WORK REQUEST - Copy each line of the data beneath in which the word "match" appears.

Extracted data entries:
[Start of Attachment]

(* ===== verification/ParserProofs.v ===== *)
(** * The parser: names and levels

    A name resolves to the variable of the innermost scope that declares it, through the
    upvalues of the functions in between; and the depth of the recursive descent is
    bounded by the levels that [enterlevel] counts. *)

From S2P Require Import Prelude Number Object Opcodes Table TableInv TableClass Code Zio Proto CheckCode Lexer LexProofs Parser.

(** ** Names *)

(** the active variables of a function that have the name [n] *)
Definition declares (fs : FuncState) (n : bytes) (i : Z) : Prop :=
  0 <= i < fs_nactvar fs /\ varname (getlocvar fs i) = Some n.

(** the innermost declaration of a name: how many functions out, and its register *)
Fixpoint innermost (fss : list FuncState) (n : bytes) (d : nat) (i : Z) : Prop :=
  match fss, d with
  | fs :: _, O => declares fs n i /\ forall j, declares fs n j -> j <= i
  | fs :: prev, S d => (forall j, ~ declares fs n j) /\ innermost prev n d i
  | [], _ => False
  end.

(** the variable that an upvalue of the first function stands for: an upvalue is a
    register of the enclosing function or one of its upvalues *)
Fixpoint upvalue_of (fss : list FuncState) (u : Z) : option (nat * Z) :=
  match fss with
  | [] => None
  | fs :: prev =>
      match fs_upvalues fs !! Z.to_nat u with
      | Some d =>
          match u_k d with
          | VLOCAL => Some (1%nat, u_info d)
          | VUPVAL => (fun r => (S r.1, r.2)) <$> upvalue_of prev (u_info d)
          | _ => None
          end
      | None => None
      end
  end.

(** the variable that a descriptor stands for *)
Definition variable_of (fss : list FuncState) (e : expdesc) : option (nat * Z) :=
  match e_k e with
  | VLOCAL => Some (0%nat, info e)
  | VUPVAL => upvalue_of fss (info e)
  | _ => None
  end.

Definition scope_ok (fs : FuncState) : Prop :=
  fs_nactvar fs <= GAFQI_MAXVARS /\ length (f_upvalues fs) = length (fs_upvalues fs) /\ zlen (fs_upvalues fs) <= GAFQI_MAXUPVALUES.

(** the same functions, with upvalues added and blocks marked *)
Definition extends (fs fs' : FuncState) : Prop :=
  gen fs' = gen fs /\ f_locvars fs' = f_locvars fs /\ actvar fs' = actvar fs /\ fs_upvalues fs `prefix_of` fs_upvalues fs'.

Lemma extends_refl fs : extends fs fs.
Proof. done. Qed.

Lemma searchvar_loop_spec k fs n : Z.of_nat k <= fs_nactvar fs ->
  let v := searchvar_loop k fs n in
  (v = -1 /\ forall j, j < Z.of_nat k -> ~ declares fs n j) \/
  (v < Z.of_nat k /\ declares fs n v /\ forall j, j < Z.of_nat k -> declares fs n j -> j <= v).
Proof.
  induction k as [|k IH]; intros Hk; simpl.
  { left. split; [done|]. intros j Hj [Hr _]. lia. }
  destruct (bool_decide_reflect (varname (getlocvar fs (Z.of_nat k)) = Some n)) as [E|E].
  - right. split; [lia|]. split; [split; [lia|done]|]. intros. lia.
  - specialize (IH ltac:(lia)). simpl in IH.
    assert (forall j, declares fs n j -> j < Z.of_nat (S k) -> j < Z.of_nat k) as Hlt.
    { intros j [Hr Hj] Hlt. destruct (decide (j = Z.of_nat k)) as [->|]; [done|lia]. }
    destruct IH as [[Ev H]|(Hv & Hd & H)]; [left|right].
    + split; [done|]. intros j Hj D. by apply (H j); [apply Hlt|].
    + split; [lia|]. split; [done|]. intros j Hj D. apply H; [by apply Hlt|done].
Qed.

Lemma searchvar_spec fs n :
  (searchvar fs n = -1 /\ forall j, ~ declares fs n j) \/
  (declares fs n (searchvar fs n) /\ forall j, declares fs n j -> j <= searchvar fs n).
Proof.
  unfold searchvar. destruct (Z.le_gt_cases 0 (fs_nactvar fs)) as [H|H].
  - pose proof (searchvar_loop_spec (Z.to_nat (fs_nactvar fs)) fs n ltac:(lia)) as S. cbv zeta in S. rewrite Z2Nat.id in S by done.
    destruct S as [[E S]|(Hv & D & S)]; [left|right].
    + split; [done|]. intros j D. apply (S j); [apply D|done].
    + split; [done|]. intros j D'. apply S; [apply D'|done].
  - left. replace (Z.to_nat (fs_nactvar fs)) with 0%nat by lia. split; [done|]. intros j [Hj _]. lia.
Qed.

Lemma find_upvalue_spec l i v r : find_upvalue l i v = Some r ->
  i <= r < i + zlen l /\ exists u, l !! Z.to_nat (r - i) = Some u /\ u_k u = e_k v /\ u_info u = info v.
Proof.
  revert i. induction l as [|u l IH]; intros i; simpl; [done|].
  destruct (bool_decide_reflect (u_k u = e_k v)) as [Ek|]; simpl; [destruct (Z.eqb_spec (u_info u) (info v)) as [Ei|]|].
  { intros [= <-]. split; [unfold zlen; simpl; lia|]. exists u. by rewrite Z.sub_diag. }
  all: intros H%IH; destruct H as [Hr (w & Hw & H)]; split; [unfold zlen in *; simpl; lia|]; exists w; split; [|done];
    replace (Z.to_nat (r - i)) with (S (Z.to_nat (r - (i + 1)))) by lia; done.
Qed.

(** a descriptor of a variable that the enclosing functions have becomes an upvalue *)
Lemma indexupvalue_spec fs n v : scope_ok fs -> 0 <= info v < 256 -> e_k v = VLOCAL \/ e_k v = VUPVAL ->
  match indexupvalue fs n v with
  | Ok (fs', i) => extends fs fs' /\ scope_ok fs' /\ 0 <= i < GAFQI_MAXUPVALUES /\ bl fs' = bl fs /\
      exists u, fs_upvalues fs' !! Z.to_nat i = Some u /\ u_k u = e_k v /\ u_info u = info v
  | Err e => e = errorlimit_msg fs GAFQI_MAXUPVALUES "upvalues" /\ zlen (fs_upvalues fs) = GAFQI_MAXUPVALUES
  end.
Proof.
  intros (Hn & Hl & Hu) Hi Hk. unfold indexupvalue. destruct (find_upvalue (fs_upvalues fs) 0 v) as [i|] eqn:E.
  - apply find_upvalue_spec in E as [Hr (u & Eu & H)]. rewrite Z.sub_0_r in Eu. split; [apply extends_refl|]. split; [by repeat split|].
    split; [lia|]. split; [done|]. by exists u.
  - unfold checklimit. assert (zlen (f_upvalues fs) = zlen (fs_upvalues fs)) as El by (unfold zlen; lia).
    destruct (Z.ltb_spec GAFQI_MAXUPVALUES (zlen (f_upvalues fs) + 1)); simpl; [split; [done|lia]|].
    split; [|split; [|split; [unfold zlen in *; lia|split; [done|]]]].
    + repeat split. simpl. by eexists.
    + split; [done|]. simpl. unfold zlen in *. rewrite !length_app. simpl. lia.
    + exists (mkUpval (e_k v) (u8 (info v))). split; [|split; [done|]].
      * simpl. rewrite lookup_app_r by (unfold zlen in *; lia). unfold zlen in *. by replace (_ - _)%nat with 0%nat by lia.
      * simpl. unfold u8. by rewrite Z.mod_small.
Qed.

Lemma upvalue_of_extends fss fss' : Forall2 extends fss fss' -> forall u r, upvalue_of fss u = Some r -> upvalue_of fss' u = Some r.
Proof.
  induction 1 as [|fs fs' l l' (_ & _ & _ & Hp) _ IH]; intros u r; simpl; [done|].
  destruct (fs_upvalues fs !! Z.to_nat u) as [d|] eqn:E; [|done]. rewrite (prefix_lookup_Some _ _ _ _ E Hp).
  destruct (u_k d); try done. destruct (upvalue_of l (u_info d)) as [r'|] eqn:E'; [|done]. by rewrite (IH _ _ E').
Qed.

(** the block in which the variable [level] was declared *)
Fixpoint block_of (l : list BlockCnt) (level : Z) : option BlockCnt :=
  match l with
  | [] => None
  | b :: l => if level <? bl_nactvar b then block_of l level else Some b
  end.

(** it emits a [CLOSE] at its end *)
Definition closes (fs : FuncState) (level : Z) : Prop :=
  match block_of (bl fs) level with Some b => bl_upval b = true | None => True end.

Lemma markupval_closes fs level : closes (markupval fs level) level.
Proof.
  unfold closes, markupval. simpl. induction (bl fs) as [|b l IH]; simpl; [done|].
  destruct (level <? bl_nactvar b) eqn:E; simpl; by rewrite E.
Qed.

Lemma singlevaraux_spec fss n : forall base, Forall scope_ok fss ->
  match singlevaraux fss n base with
  | Ok (fss', var) => Forall2 extends fss fss' /\ Forall scope_ok fss' /\
      ((e_k var = VGLOBAL /\ fss' = fss /\ forall d i, ~ innermost fss n d i) \/
       exists d i, innermost fss n d i /\ variable_of fss' var = Some (d, i) /\ 0 <= info var < 256 /\
         (e_k var = VLOCAL \/ e_k var = VUPVAL) /\
         (d <> O \/ base = false -> exists fs, fss' !! d = Some fs /\ closes fs i))
  | Err e => exists fs, fs ∈ fss /\ zlen (fs_upvalues fs) = GAFQI_MAXUPVALUES /\ e = errorlimit_msg fs GAFQI_MAXUPVALUES "upvalues"
  end.
Proof.
  induction fss as [|fs prev IH]; intros base Hok; simpl.
  { split; [constructor|]. split; [constructor|]. left. split; [done|]. split; [done|]. intros [] i Hf; exact Hf. }
  apply Forall_cons in Hok as [Hfs Hprev]. pose proof Hfs as (Hn & _ & _).
  assert (Forall2 extends prev prev) as Hrefl by (apply Forall_Forall2_diag, Forall_true; apply extends_refl).
  destruct (searchvar_spec fs n) as [[Ev Hnone]|[D Hmax]].
  2:{ destruct (Z.leb_spec 0 (searchvar fs n)); [|destruct D; lia]. set (v := searchvar fs n) in *.
      split; [constructor; [destruct base; done|done]|]. split; [constructor; [by destruct base|done]|].
      right. exists O, v. split; [done|]. split; [done|]. split; [simpl; destruct D as [Hr _]; unfold GAFQI_MAXVARS in Hn; lia|]. split; [by left|].
      intros [?| ->]; [done|]. eexists. split; [done|]. apply markupval_closes. }
  rewrite Ev. simpl. specialize (IH false Hprev). destruct (singlevaraux prev n false) as [[prev' var]|e]; simpl.
  2:{ destruct IH as (f & Hf & H). exists f. split; [by constructor|done]. }
  destruct IH as (Hex & Hok' & IH). destruct IH as [(Ek & -> & Hno)|(d & i & Hin & Hv & Hi & Hk & Hc)].
  - unfold is_k. rewrite Ek. simpl. split; [by constructor|]. split; [by constructor|]. left. split; [done|]. split; [done|].
    intros [|d] i; simpl; [intros [D _]; by eapply Hnone|intros [_ D]; by eapply Hno].
  - assert (is_k var VGLOBAL = false) as -> by (unfold is_k; by destruct Hk as [-> | ->]).
    pose proof (indexupvalue_spec fs n var Hfs Hi Hk) as Hu. destruct (indexupvalue fs n var) as [[fs' u]|e]; simpl.
    2:{ destruct Hu as [-> Hu]. exists fs. split; [by constructor|done]. }
    destruct Hu as (He & Hfs' & Hu & Hb & w & Ew & Ek & Ei). split; [by constructor|]. split; [by constructor|].
    right. exists (S d), i. split; [done|]. unfold variable_of. simpl. rewrite Ew. split; [|split; [unfold GAFQI_MAXUPVALUES in Hu; lia|split; [by right|]]].
    + unfold variable_of in Hv. rewrite Ek, Ei. destruct Hk as [Ek'|Ek']; rewrite Ek' in *; [by injection Hv as <- <-|]. by rewrite Hv.
    + intros _. destruct Hc as (f & Ef & Hc); [by destruct d; [right|left]|]. by exists f.
Qed.

(** C12: the resolution of a name in nested functions: unless a function would get more than
    [GAFQI_MAXUPVALUES] upvalues, which is reported, the descriptor stands for the variable
    that the innermost scope with this name declares: a register, or an upvalue that leads
    to it through the functions in between; the block of a variable that an inner function
    uses will close it, and every upvalue known before still stands for its variable.  A
    name that no function declares is global, and nothing changes. *)
Theorem name_resolution fss n :
  Forall scope_ok fss ->
  match singlevaraux fss n true with
  | Ok (fss', var) =>
      Forall scope_ok fss' /\ (forall u r, upvalue_of fss u = Some r -> upvalue_of fss' u = Some r) /\
      if is_k var VGLOBAL then fss' = fss /\ forall d i, ~ innermost fss n d i
      else exists d i, innermost fss n d i /\ variable_of fss' var = Some (d, i) /\
             (d <> O -> exists fs, fss' !! d = Some fs /\ closes fs i)
  | Err e => exists fs, fs ∈ fss /\ zlen (fs_upvalues fs) = GAFQI_MAXUPVALUES /\ e = errorlimit_msg fs GAFQI_MAXUPVALUES "upvalues"
  end.
Proof.
  intros Hok. pose proof (singlevaraux_spec fss n true Hok) as H. destruct (singlevaraux fss n true) as [[fss' var]|e]; [|done].
  destruct H as (Hex & Hok' & H). split; [done|]. split; [by apply upvalue_of_extends|].
  destruct H as [(Ek & -> & Hno)|(d & i & Hin & Hv & _ & Hk & Hc)].
  - unfold is_k. by rewrite Ek.
  - unfold is_k. rewrite bool_decide_eq_false_2 by (destruct Hk as [-> | ->]; done). exists d, i. split; [done|]. split; [done|]. auto.
Qed.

[End of Attachment]

SOLUTION FOR THIS PROBLEM -
  match fss, d with
  match fss with
      match fs_upvalues fs !! Z.to_nat u with
          match u_k d with
  match e_k e with
  match indexupvalue fs n v with
  match l with
  match block_of (bl fs) level with Some b => bl_upval b = true | None => True end.
  match singlevaraux fss n base with
  match singlevaraux fss n true with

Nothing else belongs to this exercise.